September 15, 2014

You Can't Be Everyone's Girlfriend

A friend of mine, Peter Levitan, has just published a new book for agencies about pitching new business. The book is called The Levitan Pitch: Buy This Book. Win More Pitches.

Peter asked for my point-of-view on pitching new business, and it is included in his book under the heading (as you might expect) The Contrarian View. Here it is:
1. You can’t be everyone’s girlfriend
Do not pitch every stupid thing that comes along. Don’t try to fit yourself into every box. Not everyone is going to love you and not everyone is going to buy your story. Pick your spots.

2. Do what you tell your clients to do
The first thing we tell our clients is that they have to differentiate themselves. It is the one thing agencies never do. They all sound the same, look the same, and smell the same. Decide who you are and how you are different and better. If you can’t do that, hire Peter and let him do it for you.

3. Be clear on your objective at each stage
This is really important. A new business pitch is a 3 or 4 step process. At each stage your one and only objective should be to get to the next stage. You will not win the account at the first stage. At the beginning stages clients are not looking to hire an agency, they are looking for reasons to eliminate agencies. Give them reasons why they should continue talking to you, and don’t give them reasons to eliminate you.

4. Make the presentation you want to make, not the one you’re asked to make
For the final pitch, most of the time clients and search consultants provide you with outlines of the presentation they want to see. Throw it away and make the presentation you want to make. Remember, you have one shot only.

5. Only let the good presenters talk
There are brilliant people who are lousy presenters and dumb-ass bozos who are great presenters. Only let the good presenters present.

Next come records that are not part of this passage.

(** An entry of the window under a table total [T], with [n] requests in
    flight. *)
Record entry_ok (T : Z) (e : entry) (n : Z) : Prop := {
  ok_window : windowLabel e = lab \/ e = zero_entry;
  ok_base : (0 <= base e <= T)%Z;
  ok_consumed : (0 <= consumed e)%Z;
  ok_flight : (0 <= n)%Z;
  ok_room : (consumed e + n * M <= headroom)%Z;
  ok_slice : (slice e <= fair_slice)%Z;
  ok_limit : limit e = L \/ (limit e = 0%Z /\ drawn e = false) }.

(** What an entry that has seen the limit reached still owes, less what it
    was allowed. *)
Definition weight (e : entry) (n : Z) : Z :=
  if (L <=? base e)%Z then (consumed e + n * M - headroom)%Z else 0%Z.

(** A move of one replica in which [u] tokens are recorded, and [d] of them
    are added to the table without the replica learning of it. *)
Record move (e : entry) (n T : Z) (e' : entry) (n' T' u : Z) : Prop := {
  mv_ok : entry_ok T' e' n';
  mv_mono : (T <= T')%Z;
  mv_count : exists d, (0 <= d /\ T' + consumed e' = T + consumed e + u + d /\
    (T' - d + weight e' n' <= T + weight e n \/ T' - d + weight e' n' <= L))%Z }.

Context (HL : (0 < L)%Z) (HN : (0 < N)%Z) (HK : (0 <= K)%Z) (HM : (0 <= M)%Z).

Lemma headroom_nonneg : (0 <= fair_slice <= headroom)%Z.
Proof using HL HN HK HM. unfold headroom, fair_slice. pose proof (Z.div_pos L N). nia. Qed.

Lemma weight_nonpos T e n : entry_ok T e n -> (weight e n <= 0)%Z.
Proof using HL HN HK HM. intros H. pose proof (ok_room _ _ _ H). unfold weight. case_match; lia. Qed.

Lemma move_refl e n T : entry_ok T e n -> move e n T e n T 0.
Proof using Type. intros H. constructor; [done|lia|]. exists 0%Z. split_and!; [lia|lia|left; lia]. Qed.

Lemma draw_fair T v : (0 <= T)%Z -> env_ok v -> (DrawBudgetSlice (L - T) (q_replicas v) <= fair_slice)%Z.
Proof using HL HN.
  intros HT Hv. pose proof (env_replicas _ Hv). unfold DrawBudgetSlice, fair_slice.
  pose proof (Z.div_pos L N ltac:(lia) ltac:(lia)).
  destruct (Z.leb_spec (L - T) 0); [lia|]. rewrite (proj2 (Z.ltb_ge (q_replicas v) 1)) by lia.
  rewrite Z.quot_div_nonneg by lia. etrans; [apply Z.div_le_mono; [lia|]|apply Z.div_le_compat_l; lia]; lia.
Qed.

Lemma roll_ok T e n : entry_ok T e n -> entry_ok T (rollWindowLocked e lab) n /\
  base (rollWindowLocked e lab) = base e /\ consumed (rollWindowLocked e lab) = consumed e /\
  windowLabel (rollWindowLocked e lab) = lab.
Proof using Type.
  intros H. unfold rollWindowLocked. destruct (String.eqb_spec (windowLabel e) lab) as [|Hne]; [done|].
  destruct (ok_window _ _ _ H) as [|E]; [done|]. split; [|by subst e].
  subst e. destruct H; constructor; simpl in *; auto.
Qed.

(** A total the counters hold exactly, whatever the replica adds. *)
Definition in_range (pg : Checkpoints) : Prop := (total pg + 2 * headroom < exact_max /\ L < exact_max)%Z.

(** A reconcile within the counters' range leaves the counts alone, folds what
    was consumed into the table and draws a fair slice, or folds it in and does
    not learn of it. *)
Lemma reconcile_cases v e pg n :
  env_ok v -> entry_ok (total pg) e n -> windowLabel e = lab -> in_range pg ->
  exists e' pg' ok, reconcileLocked v tn p lab L e pg = (e', pg', ok) /\ windowLabel e' = lab /\ limit e' = L /\
    if ok : bool then drawn e' = true /\ consumed e' = 0%Z /\ base e' = (total pg + consumed e)%Z /\
               (slice e' <= fair_slice)%Z /\ pg' = <[(tn, p, lab) := base e']> pg
    else (pg' = pg \/ pg' = <[(tn, p, lab) := (total pg + consumed e)%Z]> pg) /\
         base e' = base e /\ consumed e' = consumed e /\ slice e' = slice e /\ drawn e' = drawn e.
Proof using HL HN HK HM.
  intros Hv He Hw [Hr HL']. pose proof (ok_base _ _ _ He). pose proof (ok_consumed _ _ _ He). pose proof (ok_room _ _ _ He).
  pose proof (ok_flight _ _ _ He). pose proof headroom_nonneg. assert (consumed e <= headroom)%Z by nia.
  unfold reconcileLocked. rewrite (proj2 (Z.leb_gt L 0)) by lia. unfold AddTenantTotal. fold (total pg).
  assert ((min_int64 <=? total pg + consumed e)%Z && (total pg + consumed e <=? max_int64)%Z = true) as ->.
  { apply andb_true_iff. rewrite !Z.leb_le. unfold_int64. unfold exact_max in *. lia. }
  destruct (q_pg v); do 3 eexists; (split; [done|]); cbn; repeat (split; [done|]).
  - split; [|done]. rewrite wrap64_id by (unfold_int64; unfold exact_max in *; lia). apply draw_fair; [lia|done].
  - split; [by left|done].
  - split; [by right|done].
Qed.

Lemma move_trans e n T e1 n1 T1 u1 e2 n2 T2 u2 :
  move e n T e1 n1 T1 u1 -> move e1 n1 T1 e2 n2 T2 u2 -> move e n T e2 n2 T2 (u1 + u2).
Proof using Type.
  intros [_ M1 (d1 & ? & C1 & W1)] [O M2 (d2 & ? & C2 & W2)]. constructor; [done|lia|].
  exists (d1 + d2)%Z. split_and!; [lia|lia|]. destruct W1, W2; [left|right|right|right]; lia.
Qed.

Lemma reconcile_move v e pg n e' pg' ok :
  env_ok v -> entry_ok (total pg) e n -> windowLabel e = lab -> in_range pg ->
  reconcileLocked v tn p lab L e pg = (e', pg', ok) ->
  move e n (total pg) e' n (total pg') 0 /\ windowLabel e' = lab /\ limit e' = L /\ (ok = true -> consumed e' = 0%Z) /\
  (total pg' <= total pg + headroom)%Z.
Proof using HL HN HK HM.
  intros Hv He Hw Hr E. destruct (reconcile_cases v e pg n) as (e1 & pg1 & ok1 & E1 & W & Hlim & H); try done.
  rewrite E in E1. injection E1 as <- <- <-. pose proof (ok_room _ _ _ He) as Hroom. pose proof (ok_flight _ _ _ He).
  pose proof (ok_consumed _ _ _ He). pose proof (ok_base _ _ _ He). pose proof headroom_nonneg.
  assert (consumed e <= headroom)%Z by nia. destruct ok.
  - destruct H as (D & C & B & S & ->). assert (total (<[(tn, p, lab) := base e']> pg) = base e') as -> by apply tenant_total_insert.
    split_and!; try done; [|lia].
    constructor; [constructor; try lia; auto|lia|]. exists 0%Z. split_and!; [lia|lia|].
    unfold weight. destruct (Z.leb_spec L (base e')), (Z.leb_spec L (base e)); lia.
  - destruct H as (Hpg & B & C & S & D).
    assert (exists d, 0 <= d <= headroom /\ total pg' = total pg + d)%Z as (d & Hd & ->).
    { destruct Hpg as [-> | ->]; [exists 0%Z; lia|]. exists (consumed e). split; [lia|]. apply tenant_total_insert. }
    split_and!; try done; [|lia]. constructor; [|lia|].
    + destruct He. constructor; rewrite ?B, ?C, ?S; auto. lia.
    + exists d. split_and!; [lia|lia|left]. unfold weight. rewrite B, C. lia.
Qed.

Lemma must_fail_room e : limit e = L \/ (limit e = 0%Z /\ drawn e = false) -> (slice e <= fair_slice)%Z ->
  mustFailClosedLocked e = false -> (consumed e <= fair_slice)%Z.
Proof using HL.
  intros Hl Hs. unfold mustFailClosedLocked. destruct (drawn e); [|done]. cbn [negb].
  destruct Hl as [-> | [_ ?]]; [|done]. rewrite (proj2 (Z.ltb_lt 0 L)) by done. cbn. intros ?%Z.leb_gt. lia.
Qed.

Lemma unconsumed_room e : (0 <= consumed e < exact_max)%Z -> sliceConsumedLocked e = false -> (consumed e < slice e)%Z.
Proof using Type.
  intros Hc. unfold sliceConsumedLocked. destruct (Z.leb_spec (slice e) 0); [done|]. intros F.
  destruct (Z.lt_ge_cases (consumed e) (slice e)); [done|].
  unfold BudgetSliceReconcileRatio in F. by rewrite four_fifths_below in F by lia.
Qed.

(** The reconcile of the read path; when it lets the request through, what
    the replica holds is within its slice. *)
Lemma refresh_move t v e pg n e' pg' ok :
  env_ok v -> entry_ok (total pg) e n -> windowLabel e = lab -> in_range pg ->
  refresh t v tn p lab e pg = (e', pg', ok) ->
  move e n (total pg) e' n (total pg') 0 /\ (ok = true -> consumed e' <= fair_slice)%Z /\ (total pg' <= total pg + headroom)%Z.
Proof using HL HN HK HM.
  intros Hv He Hw Hr. pose proof headroom_nonneg. unfold refresh, tenantLimit.
  assert (0 <= consumed e < exact_max)%Z as Hc.
  { destruct He, Hr. nia. }
  destruct (needReconcileLocked t (q_now v) e) eqn:Hn.
  - destruct (env_limits _ Hv) as [-> | [err ->]].
    + destruct (reconcileLocked v tn p lab L e pg) as [[e1 pg1] ok1] eqn:E. intros [= -> -> <-].
      destruct (reconcile_move v e pg n _ _ _ Hv He Hw Hr E) as (Hm & _ & Hlim & H0 & Hb). split; [done|]. split; [|done].
      intros [->|Hf%negb_true_iff]%orb_true_iff; [rewrite H0 by done; lia|].
      apply must_fail_room; [auto|apply (mv_ok _ _ _ _ _ _ _ Hm)|done].
    + intros [= <- <- <-]. split; [by apply move_refl|]. split; [|lia]. intros Hf%negb_true_iff. apply must_fail_room; [apply He|apply He|done].
  - intros [= <- <- <-]. split; [by apply move_refl|]. split; [|lia]. intros _. unfold needReconcileLocked in Hn.
    destruct (ok_limit _ _ _ He) as [Hl|[_ D]]; [|by rewrite D in Hn].
    destruct (drawn e); [|done]. cbn [negb] in Hn. destruct (_ <=? _)%Z; [done|].
    rewrite Hl, (proj2 (Z.ltb_lt 0 L)) in Hn by done. apply unconsumed_room in Hn; [|done]. pose proof (ok_slice _ _ _ He). lia.
Qed.

Lemma crossing_move v e pg n e' pg' :
  env_ok v -> entry_ok (total pg) e n -> windowLabel e = lab -> in_range pg ->
  crossing v tn p lab e pg = (e', pg') -> move e n (total pg) e' n (total pg') 0.
Proof using HL HN HK HM.
  intros Hv He Hw Hr. unfold crossing, tenantLimit.
  destruct (_ && _); [|intros [= <- <-]; by apply move_refl].
  destruct (env_limits _ Hv) as [-> | [err ->]]; [|intros [= <- <-]; by apply move_refl].
  rewrite (proj2 (Z.ltb_lt 0 L)) by done.
  destruct (reconcileLocked v tn p lab L e pg) as [[e1 pg1] ok1] eqn:E. intros [= -> ->]. by eapply reconcile_move.
Qed.

Lemma consume_move tokens e T n : entry_ok T e (n + 1) -> (0 <= n)%Z -> (0 <= tokens <= M)%Z -> (headroom < exact_max)%Z ->
  windowLabel e = lab ->
  move e (n + 1) T (consume tokens e) n T tokens /\ windowLabel (consume tokens e) = lab.
Proof using HL HN HK HM.
  intros He Hn Ht Hr Hw. split; [|done]. pose proof headroom_nonneg. destruct He as [? ? ? ? Hroom ? ?].
  assert (consumed e + tokens <= headroom)%Z by nia.
  assert (wrap64 (consumed e + tokens) = consumed e + tokens)%Z as Ew.
  { apply wrap64_id. unfold_int64. unfold exact_max in *. lia. }
  constructor; [|lia|].
  - constructor; cbn; rewrite ?Ew; auto; try lia; nia.
  - exists 0%Z. cbn. rewrite Ew. split_and!; [lia|lia|left]. unfold weight. cbn. rewrite Ew. case_match; lia.
Qed.

Lemma entryFor_put t e : entryFor (put t (entryKey tn p) e) tn p = e.
Proof using Type. unfold entryFor, put. cbn. by rewrite lookup_insert_eq. Qed.

Lemma read_move v at_ t pg n t' pg' r :
  env_ok v -> WindowLabel p at_ = Ok lab -> entry_ok (total pg) (entryFor t tn p) n -> in_range pg ->
  TenantUsed v tn p at_ t pg = (t', pg', r) ->
  move (entryFor t tn p) n (total pg) (entryFor t' tn p) n (total pg') 0 /\
  (forall used, r = Some used -> used = wrap64 (base (entryFor t' tn p) + consumed (entryFor t' tn p)) /\
                              consumed (entryFor t' tn p) <= fair_slice)%Z /\ (total pg' <= total pg + headroom)%Z.
Proof using HL HN HK HM.
  intros Hv Hat He Hr. unfold TenantUsed. rewrite Hat. destruct (roll_ok _ _ _ He) as (Hro & Rb & Rc & Rw).
  destruct (refresh t v tn p lab _ pg) as [[e1 pg1] ok] eqn:E. intros [= <- -> <-]. rewrite entryFor_put.
  destruct (refresh_move _ _ _ _ _ _ _ _ Hv Hro Rw Hr E) as [[? ? (d & Hd & Hc & Hm)] [Hs Hb]]. unfold weight in Hm at 2. rewrite Rb, Rc in *.
  split; [constructor; [done|done|by exists d]|]. split; [|done]. intros used. destruct ok; [|done]. intros [= <-]. auto.
Qed.

Lemma add_move v at_ tokens t pg n t' pg' :
  env_ok v -> WindowLabel p at_ = Ok lab -> entry_ok (total pg) (entryFor t tn p) (n + 1) -> (0 <= n)%Z -> in_range pg ->
  (0 <= tokens <= M)%Z -> Add v tn p at_ tokens t pg = (t', pg') ->
  move (entryFor t tn p) (n + 1) (total pg) (entryFor t' tn p) n (total pg') tokens.
Proof using HL HN HK HM.
  intros Hv Hat He Hn Hr Ht. unfold Add. rewrite Hat. pose proof (ok_base _ _ _ He). pose proof (ok_consumed _ _ _ He).
  destruct (Z.leb_spec tokens 0) as [Hz|].
  - intros [= <- <-]. assert (tokens = 0)%Z as -> by lia. destruct He. constructor; [constructor; auto; lia|lia|]. exists 0%Z. split_and!; [lia|lia|].
    left. unfold weight. case_match; lia.
  - destruct (roll_ok _ _ _ He) as (Hro & Rb & Rc & Rw). destruct Hr as [Hr1 Hr2].
    destruct (consume_move tokens _ _ _ Hro Hn Ht ltac:(lia) Rw) as [Hm Hw].
    destruct (crossing v tn p lab _ pg) as [e1 pg1] eqn:E. intros [= <- ->]. rewrite entryFor_put.
    pose proof (crossing_move _ _ _ _ _ _ Hv (mv_ok _ _ _ _ _ _ _ Hm) Hw (conj Hr1 Hr2) E) as Hc.
    pose proof (move_trans _ _ _ _ _ _ _ _ _ _ _ Hm Hc) as [? ? (d & Hd & Hcount & Hwt)]. rewrite !Z.add_0_r in *.
    unfold weight in Hwt at 2. rewrite Rb, Rc in *. constructor; [done|done|by exists d].
Qed.

Lemma flush_move v t pg n t' pg' ok :
  has_char Ascii.zero tn = false -> env_ok v -> entry_ok (total pg) (entryFor t tn p) n -> in_range pg ->
  flush_one v (entryKey tn p) t pg = (t', pg', ok) ->
  move (entryFor t tn p) n (total pg) (entryFor t' tn p) n (total pg') 0.
Proof using HL HN HK HM.
  intros Htn Hv He Hr. unfold flush_one. rewrite entry_key_split by done. revert He. unfold entryFor at 1.
  destruct (entries t !! entryKey tn p) as [e|] eqn:El; cbn; intros He;
    [|intros [= <- <- <-]; apply move_refl; unfold entryFor; by rewrite El].
  assert (entryFor t tn p = e) as Ee by (unfold entryFor; by rewrite El).
  destruct (_ && _) eqn:G; [|intros [= <- <- <-]; rewrite Ee; by apply move_refl].
  apply andb_true_iff in G as [[Hc%Z.ltb_lt _]%andb_true_iff Hl%Z.ltb_lt].
  destruct (ok_window _ _ _ He) as [Hw|Hw]; [|by rewrite Hw in Hc]. destruct (ok_limit _ _ _ He) as [Hlim|[? _]]; [|lia].
  rewrite Hw, Hlim. destruct (reconcileLocked v tn p lab L e pg) as [[e1 pg1] ok1] eqn:E. intros [= <- -> ->].
  rewrite entryFor_put, Ee. by eapply reconcile_move.
Qed.

(** *** Admission *)

(** The tenant the request is charged to, and the period it is counted in. *)
Definition charged (metadataTenant requestTenant : string) : Prop :=
  (if is_empty metadataTenant then requestTenant else metadataTenant) = tn.
Definition counted : Prop := (if is_empty (LPeriod lims) then ResetHourly else LPeriod lims) = p.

6. Have a strategy and stick to it
The final presentation should have a theme and every section of the presentation should spin off that theme and point to a conclusion where the strategy is clearly and creatively defined.

7. The best new business program is a good reputation
There's a lot more valuable stuff in Peter's book.


CRL said...

I would add: try and provide the client with a different perspective or new insight into their business. In other words don't tell them stuff they already know unless you can provide a unique perspective.

Cecil B. DeMille said...

Too many agencies practice becoming what a client wants instead of giving clients what they actually need. Money is much more valuable than the truth, it seems. Telling people what they want to hear is a business all its own. And art form, in the way that a perfectly-formed turd is art.

uglymugagency said...

Thanks for the recommendation Bob. I bought the ebook last night. Peter's book is a pretty good read. I'm even more impressed that he's a fellow Portlander who knows the biz and doesn't regurgitate the usual social media echo-chamber blather heard so often in this town.

Stephen Eichenbaum said...

Right again.

Lewis LaLanne - NoteTakingNerd said...

I imagine that if any agency owner actually opened the copy of Peter's book they bought and got past the first chapter (most don't with ANY book they buy) and read the 7 points above, I trust that one of these points landed with a thud on them as they'd previously been violating it and losing client after client because of it.

#3 is one I imagine would be revolutionary to some and I trust #4 is the most common sense one that people are killing their presentations by not adhering to it.

#4 makes me think of one of my favorite sayings which is, "Smooth talkers aren't usually smooth doers and smooth doers are not usually smooth talkers."

Maybe one or two lucky doers will have allowed the wisdom of #4 to shift their paradigm and begin to let themselves be happy with the person with all the razzle, dazzle, frazzle executing the pitch that actually wows the client and be satisfied with their brilliant behind the scenes contributions.